Well, even I, a Laker fan and huge Bynum enthusist thinks that Bynum as #3 is a bit high. 

In the author's defense, and to counter any "Bynum only got 13/10 in 30 games" rhetoric, I would ask for you to look at his numbers in late Dec and Jan right before he got injured. His numbers were much better and his performances dominating. At the start of the season Bynum was splitting time with Kwame Brown and just wasnt getting the chances to show what he could do. People judge Bynum based on what he was doing right when he got injured because this was really the only significant playing time he had gotten and was really having a "break out year."

So in essence, that is why I believe Bynum is ranked too high at #3, Oden is appropriate at #8, 

Shaq at #4 is just ridiculous. I think Kaman, Biedrins and Okur are too low


----------



## stupendous (Feb 17, 2003)

That's just a weird list. I don't even consider several of those players to be "centers." A lot of power forwards in my mind.
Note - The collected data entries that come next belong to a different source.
(* ===== verification/RingBuf.v ===== *)
(** Ring buffers (lib/os/ring_buffer.c and include/zephyr/sys/ring_buffer.h).

    The head, tail and base counters are 32 bit integers that wrap around, and
    the code relies on two's complement arithmetic for their differences, which
    the model uses; the buffer is a region of byte memory.  [repr] relates the counters to the true offsets; the theorems show
    that for every value of the counters the operations implement a bounded
    FIFO of bytes, and that the copy loops end after at most three rounds.
    The item operations at the end of the file, which lay a header over the
    buffer with C bit fields, are not modelled. *)
From S2P Require Import Prelude Mem.

Module RingBuf.

Record ring_buf := mk_ring {
  buffer : Z;
  put_head : Z;
  put_tail : Z;
  put_base : Z;
  get_head : Z;
  get_tail : Z;
  get_base : Z;
  size : Z
}.
(* ===== verification/HeapIface.v ===== *)
(** What the heap of lib/os/heap.c promises to the code built on it.

    [allocator] lists the operations, [allocator_laws] what their callers may
    rely on: a heap is known by the blocks its clients own, and every
    operation changes that set and nothing the owners of the other blocks, or
    of other heaps, can see.  The chunk heap keeps the laws; kernel/kheap.c
    and kernel/mempool.c are verified against them in [KHeap]. *)
From stdpp Require Import gmap sets.
From S2P Require Import Prelude Mem Heap HeapInv HeapThm HeapApi HeapSpec.

Module HeapIface.
Import Heap HeapInv HeapThm HeapApi HeapSpec.

(** A heap is named by the address of its [struct z_heap]. *)
Class allocator := {
  heap_init : Z -> Z -> mem -> Z * mem;                   (* memory, bytes *)
  heap_aligned_alloc : Z -> Z -> Z -> mem -> Z * mem;     (* heap, align, bytes *)
  heap_free : Z -> Z -> mem -> mem                        (* heap, block *)
}.

(** The blocks that clients own: address and size. *)
Abbreviation blocks := (gmap Z Z).

Definition in_block (bs : blocks) (x : Z) : Prop := exists p n, bs !! p = Some n /\ p <= x < p + n.

Class allocator_laws (A : allocator) := {
  heaps : gset Z;
  region : Z -> Z -> Prop;
  owned : Z -> blocks -> mem -> Prop;
  (** A request for a boundary and a number of bytes that the heap can answer. *)
  request_ok : Z -> Z -> Z -> Prop;
  (** A buffer in which the heap can be made. *)
  init_ok : Z -> Z -> Z -> Prop;
  law_apart hp hp' x : hp ∈ heaps -> hp' ∈ heaps -> region hp x -> region hp' x -> hp = hp';
  law_inside hp bs m p n : hp ∈ heaps -> owned hp bs m -> bs !! p = Some n ->
    0 < p /\ 0 < n /\ forall x, p <= x < p + n -> region hp x;
  law_disjoint hp bs m p n q k : hp ∈ heaps -> owned hp bs m -> bs !! p = Some n -> bs !! q = Some k ->
    p <> q -> disjoint_regions p n q k;
  law_frame hp bs m m' : hp ∈ heaps -> owned hp bs m ->
    agree (fun x => region hp x /\ ~ in_block bs x) m m' -> owned hp bs m';
  law_init hp p n m : hp ∈ heaps -> init_ok hp p n ->
    let '(hp', m') := heap_init p n m in
    hp' = hp /\ owned hp ∅ m' /\ agree (fun x => ~ region hp x) m m';
  law_alloc hp bs m align B rew n : hp ∈ heaps -> owned hp bs m -> alignment align B rew -> request_ok hp B n ->
    let '(p, m') := heap_aligned_alloc hp align n m in
    agree (fun x => ~ region hp x \/ in_block bs x) m m' /\
    ((p = NULL /\ owned hp bs m') \/
     (p <> NULL /\ bs !! p = None /\ owned hp (<[p := n]> bs) m' /\ (p + rew) mod B = 0));
  law_free hp bs m p n : hp ∈ heaps -> owned hp bs m -> bs !! p = Some n ->
    owned hp (delete p bs) (heap_free hp p m) /\
    agree (fun x => ~ region hp x \/ in_block (delete p bs) x) m (heap_free hp p m)
}.

#[export] Instance sys_heap `{heap_config} : allocator := {|
  heap_init := Heap.sys_heap_init;
  heap_aligned_alloc := Heap.sys_heap_aligned_alloc;
  heap_free := Heap.sys_heap_free
|}.

(** ** One chunk heap *)

Section Chunks.
Context {cfg : heap_config} {g : geometry} {Hg : geometry_ok}.

#[local] Abbreviation h := base.
#[local] Abbreviation E := units.

Definition footprint (x : Z) : Prop := h <= x < h + 8 * E + hdr.

(** Every block is the data of a used chunk, and every used chunk but the
    heap's own is a block. *)
Record backed (bs : blocks) (cs : list chunk) : Prop := {
  ba_chunk p n : bs !! p = Some n ->
    0 < n /\ exists c sz, (c, sz, true) ∈ cs /\ c <> 0 /\ points_to p c /\ p + n <= h + 8 * (c + sz);
  ba_inj p q c : is_Some (bs !! p) -> is_Some (bs !! q) -> points_to p c -> points_to q c -> p = q;
  ba_used c sz : (c, sz, true) ∈ cs -> c <> 0 -> exists p, is_Some (bs !! p) /\ points_to p c
}.

Definition chunks_owned (bs : blocks) (m : mem) : Prop := exists cs, heap_inv cs m /\ backed bs cs.

Lemma points_to_chunk p c d : points_to p c -> points_to p d -> c = d.
Proof. unfold points_to, data. lia. Qed.

Lemma block_safe bs cs x : backed bs cs -> in_block bs x -> safe cs x.
Proof.
  intros HB (p & n & Hp & Hx). destruct (ba_chunk _ _ HB p n Hp) as (_ & c & sz & Hin & Hc & Hpt & He).
  right; right. exists c, sz. unfold points_to, data in Hpt. split_and!; [done|done|lia|lia].
Qed.

Lemma outside_safe cs x : ~ footprint x -> safe cs x.
Proof. unfold footprint, safe. intros H. destruct (decide (x < h)); [by left|]. right; left. lia. Qed.

Lemma owned_inside bs m p n :
  chunks_owned bs m -> bs !! p = Some n -> 0 < p /\ 0 < n /\ forall x, p <= x < p + n -> footprint x.
Proof.
  intros (cs & [_ [fl [LA _ _]]] & HB) Hp. destruct (ba_chunk _ _ HB p n Hp) as (Hn & c & sz & Hin & Hc & Hpt & He).
  pose proof (lay_pos _ _ _ _ _ LA Hin) as Hpos. pose proof geom_facts as F. pose proof go_base.
  unfold points_to, data, footprint in *. split_and!; [lia|done|]. intros x Hx. lia.
Qed.

Lemma owned_disjoint bs m p n q k :
  chunks_owned bs m -> bs !! p = Some n -> bs !! q = Some k -> p <> q -> disjoint_regions p n q k.
Proof.
  intros (cs & [_ [fl [LA _ _]]] & HB) Hp Hq Hne.
  destruct (ba_chunk _ _ HB p n Hp) as (_ & c & sz & Hin & Hc & Hpt & He).
  destruct (ba_chunk _ _ HB q k Hq) as (_ & d & sz' & Hin' & Hd & Hpt' & He').
  destruct (tiles_disj _ _ _ _ _ _ _ _ _ (lay_tiles _ _ LA) Hin Hin') as [(-> & _)|Hdis].
  - destruct Hne. by eapply (ba_inj _ _ HB).
  - pose proof geom_facts. unfold disjoint_regions, points_to, data in *. lia.
Qed.

Lemma owned_frame bs m m' :
  chunks_owned bs m -> agree (fun x => footprint x /\ ~ in_block bs x) m m' -> chunks_owned bs m'.
Proof.
  intros (cs & HI & HB) Ha. exists cs. split; [|done]. apply (heap_inv_frame _ _ _ HI). intros x Hs.
  apply Ha. split.
  - destruct (decide (h <= x < h + 8 * E + hdr)) as [?|?]; [done|]. destruct Hs. by apply outside_safe.
  - intros Hb. destruct Hs. by eapply block_safe.
Qed.

Lemma aligned_case_used cs n cs' c p m :
  lay m cs -> aligned_case cs n cs' c p ->
  exists a, c <> 0 /\ points_to p c /\ p + n <= h + 8 * (c + a) /\
    (forall d s, (d, s, true) ∈ cs' <-> (d, s, true) ∈ cs \/ (d = c /\ s = a)) /\
    (forall s, (c, s, true) ∉ cs).
Proof.
  intros LA [l1 c0 sz l2 c1 a q -> Hc Ha Hmin Hp Hend]. pose proof geom_facts as F. exists a.
  assert ((c0, sz, false) ∈ l1 ++ (c0, sz, false) :: l2) as Hin by (apply elem_mid; auto).
  pose proof (lay_pos _ _ _ _ _ LA Hin) as Hpos.
  assert (chunk0 <= c0) as Hc0 by (destruct Hpos as (_ & _ & [(_ & _ & ?)|?]); done).
  split_and!; [lia|done|done| |].
  - intros d s. rewrite elem_mid, !elem_of_app. unfold carved, prefix. rewrite elem_of_cons.
    assert ((d, s, true) ∉ (if c1 >? c0 then [(c0, c1 - c0, false)] else [])) as N1
      by (destruct (c1 >? c0); [by intros [= ]%list_elem_of_singleton|apply not_elem_of_nil]).
    assert ((d, s, true) ∉ (if c0 + sz - c1 >? a then [(c1 + a, c0 + sz - c1 - a, false)] else [])) as N2
      by (destruct (c0 + sz - c1 >? a); [by intros [= ]%list_elem_of_singleton|apply not_elem_of_nil]).
    naive_solver.
  - intros s [?|Hd]%elem_mid; [done|]. pose proof (rest_apart _ _ _ _ _ _ _ _ _ LA Hd).
    assert ((c1, s, true) ∈ l1 ++ (c0, sz, false) :: l2) as Hin1 by (apply elem_mid; auto).
    pose proof (lay_pos _ _ _ _ _ LA Hin1). lia.
Qed.

(** The requests [law_alloc] is about: the padded size has a bucket. *)
Definition chunk_request (B n : Z) : Prop :=
  fits_address B /\ 0 <= n /\ (n < 8 * E -> bidx (units_for B n) < buckets).

Lemma aligned_too_big align n m :
  geo m -> 0 <= n -> ~ 0 < n < 8 * E -> sys_heap_aligned_alloc h align n m = (NULL, m).
Proof.
  intros Hm Hn Hr.
  assert ((n =? 0) || size_too_big h n m = true) as Hb.
  { unfold size_too_big, CHUNK_UNIT. rewrite Hm. destruct (decide (n = 0)) as [->|Hn0]; [done|].
    apply orb_true_iff. right. apply Z.geb_le. apply Z.div_le_lower_bound; lia. }
  unfold sys_heap_aligned_alloc, aligned_alloc, sys_heap_alloc. rewrite Hb. by repeat case_match.
Qed.

Lemma owned_alloc bs m align B rew n :
  chunks_owned bs m -> alignment align B rew -> chunk_request B n ->
  let '(p, m') := sys_heap_aligned_alloc h align n m in
  agree (fun x => ~ footprint x \/ in_block bs x) m m' /\
  ((p = NULL /\ chunks_owned bs m') \/
   (p <> NULL /\ bs !! p = None /\ chunks_owned (<[p := n]> bs) m' /\ (p + rew) mod B = 0)).
Proof.
  intros (cs & HI & HB) Hal (Hf & Hn & Hb). pose proof HI as [_ [fl [LA _ _]]].
  destruct (decide (0 < n < 8 * E)) as [Hr|Hr].
  2: { rewrite aligned_too_big by first [apply LA|done]. split; [done|]. left. split; [done|]. by exists cs. }
  pose proof (aligned_spec cs m align B rew n HI Hal Hf Hr ltac:(apply Hb; lia)) as HA.
  destruct (sys_heap_aligned_alloc h align n m) as [p m']. destruct HA as [Hs HA].
  split. { intros x Hx. apply Hs. destruct Hx; [by apply outside_safe|by eapply block_safe]. }
  destruct HA as [(-> & HI' & _)|(cs' & c & Hcase & HI' & Hm)]; [left; split; [done|]; by exists cs|].
  destruct (aligned_case_used _ _ _ _ _ _ LA Hcase) as (a & Hc & Hp & He & Hu & Hnew). right.
  assert (forall q, is_Some (bs !! q) -> ~ points_to q c) as Hq.
  { intros q [k Hk] Hqc. destruct (ba_chunk _ _ HB q k Hk) as (_ & d & s & Hin & _ & Hqd & _).
    rewrite (points_to_chunk _ _ _ Hqd Hqc) in Hin. by apply Hnew in Hin. }
  assert (bs !! p = None) as Hnone.
  { destruct (bs !! p) eqn:Ep; [|done]. exfalso. eapply Hq; [by rewrite Ep|done]. }
  assert ((c, a, true) ∈ cs') as Hca by (apply Hu; auto).
  split_and!; [|done| |done].
  - unfold points_to, data, NULL in *. destruct HI' as [_ [fl' [LA' _ _]]].
    pose proof (lay_pos _ _ _ _ _ LA' Hca). pose proof geom_facts. pose proof go_base. lia.
  - exists cs'. split; [done|]. split.
    + intros q k [(<- & <-)|[Hne Hk]]%lookup_insert_Some; [split; [lia|]; by exists c, a|].
      destruct (ba_chunk _ _ HB q k Hk) as (? & d & s & Hin & ?). split; [done|]. exists d, s.
      split; [|done]. apply Hu. auto.
    + intros q r d Hq1 Hr1 Hqd Hrd.
      destruct (decide (q = p)) as [->|Hqp], (decide (r = p)) as [->|Hrp]; [done| | |].
      * rewrite lookup_insert_ne in Hr1 by done. rewrite (points_to_chunk _ _ _ Hqd Hp) in Hrd. by edestruct Hq.
      * rewrite lookup_insert_ne in Hq1 by done. rewrite (points_to_chunk _ _ _ Hrd Hp) in Hqd. by edestruct Hq.
      * rewrite lookup_insert_ne in Hq1, Hr1 by done. by eapply (ba_inj _ _ HB).
    + intros d s [Hin|[-> ->]]%Hu Hd.
      * destruct (ba_used _ _ HB d s Hin Hd) as (q & Hq1 & Hq2). exists q. split; [|done].
        rewrite lookup_insert_ne; [done|]. intros <-. rewrite Hnone in Hq1. by destruct Hq1.
      * exists p. rewrite lookup_insert_eq. split; [by eexists|done].
Qed.

Lemma owned_free bs m p n :
  chunks_owned bs m -> bs !! p = Some n ->
  chunks_owned (delete p bs) (sys_heap_free h p m) /\
  agree (fun x => ~ footprint x \/ in_block (delete p bs) x) m (sys_heap_free h p m).
Proof.
  intros (cs & HI & HB) Hp. pose proof HI as [_ [fl [LA _ _]]].
  destruct (ba_chunk _ _ HB p n Hp) as (_ & c & sz & Hin & Hc & Hpt & He).
  apply list_elem_of_split in Hin as (l1 & l2 & ->).
  destruct (free_spec _ _ _ _ _ _ HI Hc Hpt) as [HI' Hs].
  assert (forall d s, (d, s, true) ∈ l1 ++ l2 -> d <> c) as Hrest.
  { intros d s Hd ->. assert ((c, s, true) ∈ l1 ++ (c, sz, true) :: l2) as Hin by (apply elem_mid; auto).
    pose proof (rest_apart _ _ _ _ _ _ _ _ _ LA Hd). pose proof (lay_pos _ _ _ _ _ LA Hin).
    assert ((c, sz, true) ∈ l1 ++ (c, sz, true) :: l2) as Hin2 by (apply elem_mid; auto).
    pose proof (lay_pos _ _ _ _ _ LA Hin2). lia. }
  assert (forall q k, delete p bs !! q = Some k -> 0 < k /\ exists d s, (d, s, true) ∈ l1 ++ l2 /\ d <> 0 /\
    points_to q d /\ q + k <= h + 8 * (d + s)) as Hother.
  { intros q k [Hne Hk]%lookup_delete_Some.
    destruct (ba_chunk _ _ HB q k Hk) as (? & d & s & Hin & ? & Hqd & ?). split; [done|]. exists d, s.
    split; [|done]. apply elem_mid in Hin as [?|?]; [|done]. simplify_eq. destruct Hne.
    by eapply (ba_inj _ _ HB). }
  split.
  - exists (freed l1 c sz l2). split; [done|]. split.
    + intros q k Hk. destruct (Hother q k Hk) as (? & d & s & Hd & ?). split; [done|]. exists d, s.
      by rewrite freed_used.
    + intros q r d [? [_ Hq]%lookup_delete_Some] [? [_ Hr]%lookup_delete_Some]. by eapply (ba_inj _ _ HB).
    + intros d s Hd Hd0. rewrite freed_used in Hd.
      destruct (ba_used _ _ HB d s) as (q & Hq & Hqd); [apply elem_mid; auto|done|]. exists q. split; [|done].
      rewrite lookup_delete_ne; [done|]. intros <-. apply (Hrest d s Hd). by eapply points_to_chunk.
  - intros x Hx. apply Hs. destruct Hx as [Hx|(q & k & Hk & Hx)]; [by apply outside_safe|].
    destruct (Hother q k Hk) as (_ & d & s & Hd & Hd0 & Hqd & Hk'). right; right. exists d, s.
    unfold points_to, data in Hqd. split_and!; [done|done|lia|lia].
Qed.

(** A new heap has no blocks. *)
Lemma owned_init p n m :
  init_args p n ->
  let '(h', m') := sys_heap_init p n m in
  h' = h /\ chunks_owned ∅ m' /\ (forall x, ~ footprint x -> m' x = m x).
Proof.
  intros Ha. pose proof (init_spec p n m Ha) as HI. destruct (sys_heap_init p n m) as [h' m'].
  destruct HI as (-> & HI & Hx). split_and!; [done| |done]. exists initial. split; [done|].
  split; [done|by intros ? ? ? [? ?]|]. intros c sz Hin Hc. unfold initial in Hin.
  rewrite !elem_of_cons in Hin. destruct Hin as [?|[?|?%elem_of_nil]]; simplify_eq.
Qed.

End Chunks.

(** ** A family of chunk heaps *)

(** The sizes of the heaps at the addresses [fam_heaps]: their memory does
    not overlap. *)
Class heap_family {cfg : heap_config} := {
  fam_heaps : gset Z;
  fam_geom : Z -> geometry;
  fam_base hp : hp ∈ fam_heaps -> @base (fam_geom hp) = hp;
  fam_ok hp : hp ∈ fam_heaps -> @geometry_ok cfg (fam_geom hp);
  fam_apart hp hp' x : hp ∈ fam_heaps -> hp' ∈ fam_heaps ->
    @footprint cfg (fam_geom hp) x -> @footprint cfg (fam_geom hp') x -> hp = hp'
}.

Section Family.
Context {cfg : heap_config} {F : heap_family}.

Lemma fam_init hp p n m :
  hp ∈ fam_heaps -> @init_args cfg (fam_geom hp) p n ->
  let '(hp', m') := sys_heap_init p n m in
  hp' = hp /\ @chunks_owned cfg (fam_geom hp) ∅ m' /\ agree (fun x => ~ @footprint cfg (fam_geom hp) x) m m'.
Proof.
  intros Hh. pose proof (fam_ok hp Hh) as Hok. pose proof (fam_base hp Hh) as Hb.
  generalize dependent (fam_geom hp). intros g Hok Hb. rewrite <-Hb. apply owned_init.
Qed.

Lemma fam_alloc hp bs m align B rew n :
  hp ∈ fam_heaps -> @chunks_owned cfg (fam_geom hp) bs m -> alignment align B rew ->
  @chunk_request cfg (fam_geom hp) B n ->
  let '(p, m') := sys_heap_aligned_alloc hp align n m in
  agree (fun x => ~ @footprint cfg (fam_geom hp) x \/ in_block bs x) m m' /\
  ((p = NULL /\ @chunks_owned cfg (fam_geom hp) bs m') \/
   (p <> NULL /\ bs !! p = None /\ @chunks_owned cfg (fam_geom hp) (<[p := n]> bs) m' /\ (p + rew) mod B = 0)).
Proof.
  intros Hh. pose proof (fam_ok hp Hh) as Hok. pose proof (fam_base hp Hh) as Hb.
  generalize dependent (fam_geom hp). intros g Hok Hb. rewrite <-Hb. apply owned_alloc.
Qed.

Lemma fam_free hp bs m p n :
  hp ∈ fam_heaps -> @chunks_owned cfg (fam_geom hp) bs m -> bs !! p = Some n ->
  @chunks_owned cfg (fam_geom hp) (delete p bs) (sys_heap_free hp p m) /\
  agree (fun x => ~ @footprint cfg (fam_geom hp) x \/ in_block (delete p bs) x) m (sys_heap_free hp p m).
Proof.
  intros Hh. pose proof (fam_ok hp Hh) as Hok. pose proof (fam_base hp Hh) as Hb.
  generalize dependent (fam_geom hp). intros g Hok Hb. rewrite <-Hb. apply owned_free.
Qed.

#[export] Instance sys_heap_laws : allocator_laws sys_heap := {|
  heaps := fam_heaps;
  region hp := @footprint cfg (fam_geom hp);
  owned hp := @chunks_owned cfg (fam_geom hp);
  request_ok hp := @chunk_request cfg (fam_geom hp);
  init_ok hp := @init_args cfg (fam_geom hp);
  law_init := fam_init;
  law_apart := fam_apart;
  law_inside hp bs m p n Hh := @owned_inside cfg (fam_geom hp) (fam_ok hp Hh) bs m p n;
  law_disjoint hp bs m p n q k Hh := @owned_disjoint cfg (fam_geom hp) (fam_ok hp Hh) bs m p n q k;
  law_frame hp bs m m' Hh := @owned_frame cfg (fam_geom hp) (fam_ok hp Hh) bs m m';
  law_alloc := fam_alloc;
  law_free := fam_free
|}.

End Family.

End HeapIface.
Sure, they all can spend some time at center, but I don't think that list is a very good representation of true centers.


----------



## stupendous (Feb 17, 2003)

I mean, based on the other types of players there, Amare Stoudemire's absence is glaring.


----------



## BlazerFan22 (Jul 4, 2006)

stupendous said:


> That's just a weird list. I don't even consider several of those players to be "centers." A lot of power forwards in my mind. Sure, they all can spend some time at center, but I don't think that list is a very good representation of true centers.


Yep I agree. Rasheed Wallace and Jermaine O'Neal should not have even made the list. I bet this guy thinks of Channing Frye as a center.


----------



## HispanicCausinPanic (Jul 2, 2005)

STAT doesn't play center anymore since the arrival of Shaq.


----------



## Blue (Jun 21, 2007)

BlazerFan22 said:


> Yep I agree. Rasheed Wallace and *Jermaine O'Neal* should not have even made the list. I bet this guy thinks of Channing Frye as a center.


:eek8:......Jermaine is one of the better "centers" in the league bro, especially when it comes to defense....


----------



## Blue (Jun 21, 2007)

Boob-No-More said:


> Please, you're just hurting your own position with such ridiculous arguments. NONE of those guys were considered future No. 1 picks before their sophomore season in high school. They were all highly questionable and questioned No. 1 picks at the time they were selected.


How does that weaken my position @ all? I was saying, just becuase he was a #1 pick doesnt mean that it's likely he will be a top 3 player @ his position, as a rookie. Those guys were just examples of "big time" HS and college players who are just average/below average pros. Honestly, being a top 3 player as a rookie is just extremely rare. LeBron was the closest and I dont even know if he was better than guys like TMac/Dirk/Peirce/ & Vince. Regardless of if he puts up big #'s, it is still highley unlikely that he is top 3 Center. 



> Oden was on the scouts' radar and projected as a future No. 1 over all pick before he even started his sophomore season of high scholl ball - before he lead his high school squad to their 1st of three consecutive state championships, began dominating the AAU circuit and the high profile camps. Five players from the 2007 NCAA champisonship game were selected in the top 9 spots in the 2007 NBA draft - and a total of nine players from that game made NBA rosters for the 2007-08 season. And of those players, Greg Oden was CLEARLY the best player on the floor during that game. He abused Florida's front line of Al Horford (3rd pick in the draft and 2nd in ROY voting), Joakim Noah and Chris Richards - and he still wasn't 100% recovered from the wrist injury on his shoting hand.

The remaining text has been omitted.